What would it take for your character to do one of these "Nevers'? How far out of his comfort zone do you have to push him? Well, what if I made Edward hurt a child? What sort of horrible choice would he have to be faced with to contemplate that? That's a character dilemma. (And that's also why the Empire series isn't sweetness and light).

The last workshop of the conference was by Liz Bailey, PR guru and group humiliator. Why do I say that? Because she made us wear black plastic binbags, write our failings in huge letters on imaginary billboards, and scream for attention. Apparently this will give us charisma. I don't know, Liz--I was just damn glad to get that binbag off.

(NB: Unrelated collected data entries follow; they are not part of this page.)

(* ===== verification/Reports.v ===== *)
(** * Reports: what rules give to ESLint

    The descriptors that rules give to [context.report], with the locations of
    [helpers/location.ts] for the secondary locations. *)

From stdpp Require Import base list strings.
From S2P Require Import Prelude Estree.

Open Scope js_scope.

(** A node, a token, or a location of its own. *)
Inductive place :=
| AtNode (n : node)
| AtToken (t : Token)
| AtLocation (loc : SourceLocation).

(** [ReportDescriptor]: its message or the key of it, the data of the message, where it
    is, and the secondary locations with their messages. *)
Record ReportDescriptor := mkDescriptor {
  de_message : string;
  de_data : list (string * string);
  de_place : place;
  de_secondary : list (place * option string)
}.

Definition report (message : string) (n : node) : ReportDescriptor := mkDescriptor message [] (AtNode n) [].

Definition report_with (message : string) (n : node) (secondary : list (place * option string)) : ReportDescriptor :=
  mkDescriptor message [] (AtNode n) secondary.

Definition report_data (message : string) (n : node) (data : list (string * string)) : ReportDescriptor :=
  mkDescriptor message data (AtNode n) [].

(** [toSecondaryLocation(node)] and [toSecondaryLocation(node, message)]. *)
Definition secondary (n : node) : place * option string := (AtNode n, None).
Definition secondary_with (n : node) (message : string) : place * option string := (AtNode n, Some message).

(** The node of a report. *)
Definition reported_node (d : ReportDescriptor) : option node :=
  match de_place d with AtNode n => Some n | _ => None end.
(** ** The invariant of the loop *)

Record lva_inv (U : list Var) (worklist : list string) (m : LvMap) : Prop := mkInv {
  inv_wf : wf_map m;
  inv_worklist : forall id, id ∈ worklist -> is_Some (map_get id m);
  inv_universe : forall id lv, map_get id m = Some lv -> gen lv ⊆ U;
  inv_nodup : forall id lv, map_get id m = Some lv -> NoDup (in_ lv);
  inv_post : forall id lv v, map_get id m = Some lv -> v ∈ in_ lv -> flow m lv v;
  inv_sound : forall id lv v, map_get id m = Some lv -> v ∈ in_ lv -> live_at m id v;
  inv_done : forall id lv, map_get id m = Some lv -> id ∉ worklist ->
    (forall v, flow m lv v -> v ∈ in_ lv) /\
    (forall v, v ∈ out lv <-> succ_in m lv v)
}.

(** Room left in the [in] sets, weighted by what a change costs. *)
Definition weight (U : list Var) (lv : LiveVariables) : nat :=
  (length U - length (in_ lv)) * length (prevSegments (segment lv)).

Definition slack (U : list Var) (m : LvMap) : nat := sum_list_with (fun kv => weight U kv.2) m.

Lemma slack_set U m id lv lv' :
  map_get id m = Some lv -> (slack U (map_set id lv' m) + weight U lv = slack U m + weight U lv')%nat.
Proof.
  induction m as [|[i l] m IH]; simpl; [done |].
  destruct (decide (id = i)); intros G; simpl.
  - simplify_eq. unfold slack. simpl. lia.
  - specialize (IH G). unfold slack in *. simpl. lia.
Qed.

Lemma NoDup_subset_length (l U : list Var) : NoDup l -> l ⊆ U -> (length l <= length U)%nat.
Proof. intros H S. by apply submseteq_length, NoDup_submseteq. Qed.

Lemma live_at_universe U m id v :
  (forall id lv, map_get id m = Some lv -> gen lv ⊆ U) -> live_at m id v -> v ∈ U.
Proof. intros H. induction 1; [by eapply H | done]. Qed.

Lemma flow_live U wl m id lv v :
  lva_inv U wl m -> map_get id m = Some lv -> flow m lv v -> live_at m id v.
Proof.
  intros I G [Hg|(Hk & n & lvn & Hn & Gn & Hv)].
  - by eapply live_here.
  - eapply live_later; [exact G | exact Hn | exact Hk |]. by eapply (inv_sound _ _ _ I).
Qed.

(** What the following segments need only grows when one [in] grows. *)
Lemma succ_in_mono m id lv lv' lv1 v :
  map_get id m = Some lv -> in_ lv ⊆ in_ lv' ->
  succ_in m lv1 v -> succ_in (map_set id lv' m) lv1 v.
Proof.
  intros G Hin (n & lvn & Hn & Gn & Hv). destruct (decide (n = id)) as [->|Hne].
  - exists id, lv'. rewrite map_get_set_eq. simplify_eq. set_solver.
  - exists n, lvn. by rewrite map_get_set_ne.
Qed.

(** ... and does not change when that segment does not follow, or its [in] is
    the same. *)
Lemma succ_in_same m id lv lv' lv1 v :
  map_get id m = Some lv -> (id ∉ nextSegments (segment lv1) \/ in_ lv = in_ lv') ->
  succ_in (map_set id lv' m) lv1 v <-> succ_in m lv1 v.
Proof.
  intros G E. split.
  - intros (n & lvn & Hn & Gn & Hv). apply map_get_set_cases in Gn as [[-> ->]|[Hne Gn]].
    + exists id, lv. destruct E as [E|E]; [done |]. by rewrite E.
    + by exists n, lvn.
  - intros (n & lvn & Hn & Gn & Hv). destruct (decide (n = id)) as [->|Hne].
    + exists id, lv'. rewrite map_get_set_eq. simplify_eq. destruct E as [E|E]; [done |].
      by rewrite <- E.
    + exists n, lvn. by rewrite map_get_set_ne.
Qed.

Lemma flow_mono m m' lv v :
  (succ_in m lv v -> succ_in m' lv v) -> flow m lv v -> flow m' lv v.
Proof. unfold flow. tauto. Qed.

Lemma same_block_succ m lv lv' v : same_block lv lv' -> succ_in m lv v <-> succ_in m lv' v.
Proof. intros (Es & _). unfold succ_in. by rewrite Es. Qed.

Lemma same_block_flow m lv lv' v : same_block lv lv' -> flow m lv v <-> flow m lv' v.
Proof. intros B. pose proof B as (_ & Eg & Ek & _). unfold flow.
  by rewrite Eg, Ek, same_block_succ. Qed.

(** ** One turn preserves the invariant and consumes the measure *)

(** The facts about the updated object that the invariant needs. *)
Record update_ok (U : list Var) (m : LvMap) (current : string) (lv lv' : LiveVariables)
  : Prop := mkUpdate {
  upd_get : map_get current m = Some lv;
  upd_block : same_block lv lv';
  upd_mono : in_ lv ⊆ in_ lv';
  upd_flow : forall v, v ∈ in_ lv' <-> flow m lv v;
  upd_out : forall v, v ∈ out lv' <-> succ_in m lv v;
  upd_nodup : NoDup (in_ lv')
}.

Lemma update_inv U m current lv lv' wl wl' :
  lva_inv U (current :: wl) m -> update_ok U m current lv lv' ->
  (forall id, id ∈ wl' <-> id ∈ wl \/ (in_ lv <> in_ lv' /\ id ∈ prevSegments (segment lv))) ->
  lva_inv U wl' (map_set current lv' m).
Proof.
  intros I [G B Hmono Hflow Hout ND] Hwl. pose proof (inv_wf _ _ _ I) as Hwf.
  assert (SG : same_graph m (map_set current lv' m)) by (by eapply same_graph_set).
  assert (Hsame : forall id l, map_get id m = Some l -> id ∉ wl' ->
    current ∉ nextSegments (segment l) \/ in_ lv = in_ lv').
  { intros id l Gl Hid. destruct (decide (in_ lv = in_ lv')) as [|Hne]; [by right |].
    left. intros Hn. apply Hid, Hwl. right. split; [done |].
    destruct (wf_next m Hwf _ _ _ Gl Hn) as (lv0 & G0 & Hp). by simplify_eq. }
  split.
  - by eapply same_graph_wf.
  - intros id Hid. eapply map_get_dom; [apply SG |]. apply Hwl in Hid as [Hw|[_ Hp]].
    + apply (inv_worklist _ _ _ I). set_solver.
    + by eapply wf_prev.
  - intros id l [[-> ->]|[_ Gl]]%map_get_set_cases; [| by eapply (inv_universe _ _ _ I)].
    destruct B as (_ & <- & _). by eapply (inv_universe _ _ _ I).
  - intros id l [[-> ->]|[_ Gl]]%map_get_set_cases; [done | by eapply (inv_nodup _ _ _ I)].
  - intros id l v Gl Hv. eapply flow_mono; [by eapply succ_in_mono |].
    apply map_get_set_cases in Gl as [[-> ->]|[_ Gl]]; [| by eapply (inv_post _ _ _ I)].
    apply (same_block_flow m _ _ v B). by apply Hflow.
  - intros id l v Gl Hv. eapply same_graph_live; [exact SG |].
    apply map_get_set_cases in Gl as [[-> ->]|[_ Gl]]; [| by eapply (inv_sound _ _ _ I)].
    eapply flow_live; [exact I | exact G |]. by apply Hflow.
  - intros id l Gl Hid. apply map_get_set_cases in Gl as [[-> ->]|[Hne Gl]].
    + pose proof (Hsame _ _ G Hid) as Hs. split; intros v.
      * intros Hf. apply Hflow, (same_block_flow m _ _ v B). revert Hf. apply flow_mono.
        intros Hsu. apply (same_block_succ _ _ _ _ B). apply (same_block_succ _ _ _ _ B) in Hsu.
        by apply (succ_in_same m current lv lv' lv v G Hs).
      * rewrite Hout, <- (same_block_succ _ _ _ _ B). symmetry. by apply succ_in_same with lv.
    + destruct (inv_done _ _ _ I id l Gl) as [Hd Ho]; [set_solver |].
      pose proof (Hsame _ _ Gl Hid) as Hs. split; intros v.
      * intros Hf. apply Hd. revert Hf. apply flow_mono. by apply succ_in_same with lv.
      * rewrite Ho. symmetry. by apply succ_in_same with lv.
Qed.

Lemma lva_step_inv U current wl m :
  lva_inv U (current :: wl) m ->
  exists wl' m', lva_step (current :: wl) m = Ok (wl', m') /\ lva_inv U wl' m' /\
    same_graph m m' /\ (length wl' + slack U m' < length (current :: wl) + slack U m)%nat.
Proof.
  intros I. pose proof (inv_wf _ _ _ I) as Hwf.
  destruct (inv_worklist _ _ _ I current) as [lv G]; [set_solver |].
  destruct (propagate_spec m current lv Hwf G) as (lv' & changed & E & B & Hout & Hch).
  simpl. rewrite G, E. simpl. eexists _, _. split; [done |].
  assert (Up : update_ok U m current lv lv').
  { split; [done | done | | | done |]; destruct changed.
    - intros v Hv. apply Hch. by eapply (inv_post _ _ _ I).
    - destruct Hch as [-> _]. done.
    - apply Hch.
    - destruct Hch as [Ei Hf]. intros v. rewrite Ei. split; [by eapply (inv_post _ _ _ I) | apply Hf].
    - apply Hch.
    - destruct Hch as [-> _]. by eapply (inv_nodup _ _ _ I). }
  assert (Inv' : lva_inv U (if changed then push_all (prevSegments (segment lv)) wl else wl)
                   (map_set current lv' m)).
  { eapply update_inv; [exact I | exact Up |]. intros id. destruct changed.
    - destruct Hch as (Hf & _ & v & Hv & Hn).
      rewrite push_all_app, elem_of_app, elem_of_rev.
      assert (in_ lv <> in_ lv') by (intros Ei; apply Hn; rewrite Ei; by apply Hf). tauto.
    - destruct Hch as [-> _]. tauto. }
  split; [exact Inv' |]. split; [by eapply same_graph_set, B |].
  pose proof (slack_set U m current lv lv' G) as Hs. unfold weight in Hs.
  destruct B as [Bs _]. rewrite <- Bs in Hs. destruct changed.
  - rewrite push_all_app, length_app, length_rev. simpl.
    assert (Hlt : (length (in_ lv) < length (in_ lv'))%nat).
    { destruct Hch as (Hf & _ & v & Hv & Hn).
      assert (Hsub : v :: in_ lv ⊆+ in_ lv').
      { apply NoDup_submseteq; [constructor; [done | by eapply (inv_nodup _ _ _ I)] |].
        intros x [->|Hx]%elem_of_cons; [by apply Hf | by apply (upd_mono _ _ _ _ _ Up)]. }
      apply submseteq_length in Hsub. simpl in Hsub. lia. }
    assert (Hle : (length (in_ lv') <= length U)%nat).
    { apply NoDup_subset_length; [apply Up |]. intros v Hv.
      eapply live_at_universe; [apply (inv_universe _ _ _ I) |].
      eapply flow_live; [exact I | exact G |]. by apply (upd_flow _ _ _ _ _ Up). }
    nia.
  - destruct Hch as [Ei _]. rewrite Ei in Hs. simpl. lia.
Qed.

(** ** The loop terminates on the liveness of every segment *)

Lemma lva_loop_inv U : forall fuel wl m,
  lva_inv U wl m -> (length wl + slack U m <= fuel)%nat ->
  exists m', lva_loop fuel wl m = Ok m' /\ lva_inv U [] m' /\ same_graph m m'.
Proof.
  induction fuel as [|fuel IH]; intros [|cur wl] m I Hf.
  - exists m. split; [done |]. split; [done | apply same_graph_refl].
  - simpl in Hf. lia.
  - exists m. split; [done |]. split; [done | apply same_graph_refl].
  - destruct (lva_step_inv _ _ _ _ I) as (wl' & m1 & E & I1 & S1 & Hlt).
    destruct (IH wl' m1 I1) as (m' & E' & I' & S'); [lia |].
    exists m'. cbn [lva_loop]. rewrite E. simpl. split; [done |]. split; [done |].
    by eapply same_graph_trans.
Qed.

(** All the variables read somewhere. *)
Definition read_variables (m : LvMap) : list Var := flat_map (fun kv => gen kv.2) m.

(** Enough turns: one per segment, and the predecessors of a segment again
    for every variable its [in] can gain. *)
Definition lva_fuel (m : LvMap) : nat := length m + slack (read_variables m) m.

Lemma initial_inv m :
  wf_map m -> fresh_map m -> lva_inv (read_variables m) (initial_worklist m) m.
Proof.
  intros Hwf Hfr. unfold initial_worklist.
  assert (Hall : forall id lv, map_get id m = Some lv ->
    id ∈ map (fun kv : string * LiveVariables => seg_id (segment kv.2)) m).
  { intros id lv G. rewrite <- (wf_id m Hwf _ _ G). apply map_get_Some_elem in G.
    apply list_elem_of_In, (in_map (fun kv => seg_id (segment kv.2)) m (id, lv)).
    by apply list_elem_of_In. }
  split; [done | | | | | |].
  - intros id Hid. apply elem_of_rev, list_elem_of_In, in_map_iff in Hid as ([i lv] & <- & Hin).
    apply list_elem_of_In in Hin. pose proof (elem_map_get _ _ _ (wf_nodup m Hwf) Hin) as G.
    simpl. rewrite (wf_id m Hwf _ _ G). by eexists.
  - intros id lv G v Hv. apply list_elem_of_In, in_flat_map.
    exists (id, lv). split; [apply list_elem_of_In; by apply map_get_Some_elem |].
    by apply list_elem_of_In.
  - intros id lv G. rewrite (Hfr _ _ G). constructor.
  - intros id lv v G Hv. rewrite (Hfr _ _ G) in Hv. set_solver.
  - intros id lv v G Hv. rewrite (Hfr _ _ G) in Hv. set_solver.
  - intros id lv G Hid. exfalso. apply Hid, elem_of_rev. by eapply Hall.
Qed.
Definition isMethodInvocation (call : node) (objectIdentifierName methodName : string)
    (minArgs : nat) : bool :=
  opt_type_is (get_node call "callee") "MemberExpression"
  && isIdentifier (callee_prop call "object") [objectIdentifierName]
  && isIdentifier (callee_prop call "property") [methodName]
  && opt_type_is (callee_prop call "property") "Identifier"
  && Nat.leb minArgs (length (get_array call "arguments")).

Definition isFunctionInvocation (call : node) (functionName : string) (minArgs : nat) : bool :=
  opt_type_is (get_node call "callee") "Identifier"
  && isIdentifier (get_node call "callee") [functionName]
  && Nat.leb minArgs (length (get_array call "arguments")).

Definition isFunctionCall (n : node) : bool :=
  (type_of n =s "CallExpression") && opt_type_is (get_node n "callee") "Identifier".

Definition isMethodCall (call : node) : bool :=
  match get_node call "callee" with
  | Some callee =>
      (type_of callee =s "MemberExpression")
      && negb (truthy (get callee "computed"))
      && opt_type_is (get_node callee "property") "Identifier"
  | None => false
  end.

Definition isVariableDeclaration (n : option node) : bool := opt_type_is n "VariableDeclaration".

Definition isCallingMethod (call : node) (arity : nat) (methodNames : list string) : bool :=
  isMethodCall call
  && Nat.eqb (length (get_array call "arguments")) arity
  && match callee_prop call "property" with
     | Some p => match get_str p "name" with Some s => includes s methodNames | None => false end
     | None => false
     end.

(** [specifiers.some(({type, local}) => type === t && local.name === name)] *)
Definition some_specifier (importDeclaration : node) (t name : string) : bool :=
  existsb (fun s => (type_of s =s t)
      && match get_node s "local" with Some l => str_prop_is l "name" name | None => false end)
    (get_nodes importDeclaration "specifiers").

Picture from the Pink Heart Society.

After that we retired for a much-needed drink, sitting in the very pretty courtyard garden behind the bar. A very light-hearted quiz followed dinner, at which my team (who I won't name for fear of embarrassment) came next to last.

Monday brought a return trip home. All that in three and a half days! Thankfully the return was better than the trip out, although I stumbled at the last hurdle when the train that was supposed to stop at my station wound up taking me to Stansted Airport. Luckily this is only about five miles from me, and I could get a lift home.

Ah, home! Where the cats got tired of being cuddled. I barely had time to turf things from one suitcase to another (much larger) one before a not-very-early night and a 4am start. Next stop: Washington DC and the 2009 RWA Conference!


  1. Thanks for the notes on Jodi's workshop - I didn't get to that one.

    As for the binbags. I though you all looked strangely Sixties/Seventies from the back. (Had to clear up, see, so couldn't take part. Shame.)

  2. Ah, those vintage Sixties binbag dresses. Quite a find in Oxfam.